The famous villages. Bourton-on-the-Water, Burford, Chipping Campden, Stow-on-the-Wold, attract serious visitor numbers in summer and have developed a corresponding ecosystem of upscale accommodation, farm shops, and gastropubs that has made the Cotswolds one of the most curated country experiences in England. For some, this is the appeal. For others, it's the reason to seek out the lesser-known villages: Snowshill, Swinbrook, Painswick, the Slaughters, all equally beautiful and considerably more quiet.

Getting There

By train, the most useful services connect to Moreton-in-Marsh (from London Paddington, 1.5 hours), Cheltenham (from London Paddington, 2.5 hours, or Birmingham), and Kingham (a small station with surprisingly good connections). Oxford is a useful gateway to the southern Cotswolds.

A car is essentially necessary for anything beyond the main villages. The bus network is very limited.

From London, it's 1.5 hours by car to the northern Cotswolds (Chipping Campden), 2 hours to the southern end.

Getting Around

By car is the practical choice for flexibility. The roads are narrow, single-track lanes in the smaller valleys, and parking in the main villages is limited and paid in peak season. Going early avoids both problems.

Cycling is excellent on the quieter lanes but requires confident navigation. The Cotswold Way is walking-only and one of the most rewarding multi-day walking routes in England.

Key Destinations

Bourton-on-the-Water is perhaps the most visited, the River Windrush flowing through the village centre, a cluster of Cotswolds stone bridges. Extremely busy in summer; lovely early morning.

Burford is the better alternative, a proper hill-town with a high street running steeply down to the Windrush, good antique shops, and the Lamb Inn (a 15th-century inn still serving well).

Chipping Campden is the starting point of the Cotswold Way and one of the most perfectly preserved market towns in England. The 17th-century Market Hall is extraordinary.

Bibury, specifically Arlington Row, is the most photographed place in the Cotswolds: a row of medieval weavers' cottages beside the River Coln. Come before 8am to photograph it without crowds.

Painswick in the southern Cotswolds is steep, almost entirely untouristed compared to the north, and home to the Rococo Garden, an 18th-century garden at its best in February when the snowdrops are in.

Daylesford near Kingham is the farm shop that set the template for a certain kind of Cotswolds experience, extraordinary produce, beautiful setting, premium prices. Worth stopping at even if you don't buy.

When to Visit

April and May bring the wildflowers on the limestone grassland, cowslips, orchids, and the long English spring light. October is the best month for colour and quiet simultaneously. June is beautiful but the peak visitor month.

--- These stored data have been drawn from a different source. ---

(** [GET /api/people/{person_id}/photos-with-details] *)
Definition get_person_photos_with_details (person : string) : M DetailsResponse :=
  try_except
    (connect env ;;
     rows <- fetch_select (fun faces => order_details (person_detail_rows person cat faces)) ;;
     ret (mkDetailsResponse true (map photo_detail rows)))
    all_as_500.

End Listings.

Arguments fetch_select env {A} q.

(** The primary keys of the three tables are unique. *)
Definition unique_keys (cat : Catalog) (faces : list FaceRecord) : Prop :=
  NoDup (map gi_id (gallery_images cat))
  /\ NoDup (map g_id (galleries cat))
  /\ NoDup (map face_id faces).

(** The person has a face on the image, and the image's gallery exists. *)
Definition appears_on (person : string) (cat : Catalog) (faces : list FaceRecord)
           (gi : GalleryImage) (g : Gallery) : Prop :=
  In gi (gallery_images cat)
  /\ In g (galleries cat)
  /\ g_id g = gallery_id gi
  /\ exists pf, In pf faces /\ photo_id pf = gi_id gi /\ person_id pf = Some person.

Definition sample_catalog : Catalog :=
  mkCatalog
    [mkImage "ph1" "g1" "https://img/1.jpg" None (Some "a.jpg") (Some 800) (Some 600) None;
     mkImage "ph2" "g1" "https://img/2.jpg" None None None None None]
    [mkGallery "g1" (Some "Open 2024") (Some "2024-05-01") None]
    (fun f => if String.eqb f "f3" then VStr "not json" else VNull).

(** A [json.loads] that decodes nothing. *)
Definition no_json (s : string) : option value := None.

(** The photos a listing call returned; none when it failed. *)
Definition listed_photos (o : outcome PhotosResponse) : list PhotoRow :=
  match o with
  | Return r => pr_photos r
  | Raise _ => []
  end.

Definition listed_details (o : outcome DetailsResponse) : list PhotoDetail :=
  match o with
  | Return r => dt_data r
  | Raise _ => []
  end.

(** What an entry of the detailed listing always carries. *)
Definition detail_filled (d : PhotoDetail) : Prop :=
  pd_filename d <> ""
  /\ pd_sort_order d <> ""
  /\ (forall c, pd_confidence d = Some c -> ~ (c == 0)%Q)
  /\ 1 <= pd_faceCount d.

(** The face of a joined row. *)
Definition joined_face_id (t : GalleryImage * FaceRecord * Gallery) : string :=
  face_id (snd (fst t)).

(** ** The handlers of the [people] table

    [get_all_people], [get_person_by_id], [create_person], [update_person]
    and [update_person_avatar] hand their work to methods of
    [PostgresClient] and to the request schemas, neither of which is among
    the sources of this router; they are left open, as for
    [create_person_from_cluster]. *)
Section PeopleTable.

Variable PersonRow : Type.          (* a person as the store returns it *)
Variable PersonCreate : Type.       (* request body of POST *)
Variable PersonUpdate : Type.       (* request body of PUT *)
Variable Fields : Type.             (* a dict of column values *)

Variable model_dump : PersonCreate -> Fields.
Variable model_dump_exclude_unset : PersonUpdate -> Fields.
(** [{"avatar_url": avatar_url}] *)
Variable avatar_fields : string -> Fields.

Variable db_get_all_people : bool -> M (list PersonRow).
Variable db_get_person_by_id : string -> M (option PersonRow).
Variable db_create_person : Fields -> M PersonRow.
Variable db_update_person : string -> Fields -> M (option PersonRow).
(** [person['id']], which the log line of [create_person] reads inside the
    [try] block: the id, or the exception the subscript raises. *)
Variable created_id_of : PersonRow -> outcome string.

(** [GET /api/people] *)
Definition get_all_people (include_stats : bool) : M (list PersonRow) :=
  try_except
    (people <- db_get_all_people include_stats ;;
     ret people)
    all_as_500.

(** [GET /api/people/{person_id}] *)
Definition get_person_by_id (person : string) : M PersonRow :=
  try_except
    (found <- db_get_person_by_id person ;;
     match found with
     | None => raise (HTTPException 404 ("Person " ++ person ++ " not found"))
     | Some row => ret row
     end)
    reraise_http_else_500.

(** [POST /api/people] *)
Definition create_person (data : PersonCreate) : M PersonRow :=
  try_except
    (person <- db_create_person (model_dump data) ;;
     evaluate (created_id_of person) ;;
     ret person)
    all_as_500.

(** [PUT /api/people/{person_id}] *)
Definition update_person (person : string) (data : PersonUpdate) : M PersonRow :=
  try_except
    (found <- db_update_person person (model_dump_exclude_unset data) ;;
     match found with
     | None => raise (HTTPException 404 ("Person " ++ person ++ " not found"))
     | Some row => ret row
     end)
    reraise_http_else_500.

(** [PUT /api/people/{person_id}/avatar]; the body returned is
    [{"success": True, "person": person}]. *)
Definition update_person_avatar (person avatar_url : string) : M (bool * PersonRow) :=
  try_except
    (found <- db_update_person person (avatar_fields avatar_url) ;;
     match found with
     | None => raise (HTTPException 404 ("Person " ++ person ++ " not found"))
     | Some row => ret (true, row)
     end)
    reraise_http_else_500.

Winter. November to February, is quiet to the point of closed: many smaller businesses, pubs, and accommodation options reduce hours significantly. But the empty villages in low winter light are genuinely beautiful.

Practical Notes

  • Accommodation in the main villages is expensive, particularly weekends. Book ahead for anything in Chipping Campden or Burford.
  • The gastropub scene is genuinely good, the Wild Rabbit at Kingham Plough, the Lords of the Manor at Upper Slaughter, the Bell at Skenfrith, but all require advance booking.
  • Wear proper footwear for the Cotswold Way sections, the limestone can be slippery in wet weather.
  • The Cotswolds is a AONB (Area of Outstanding Natural Beauty), be mindful of field boundaries and footpath etiquette.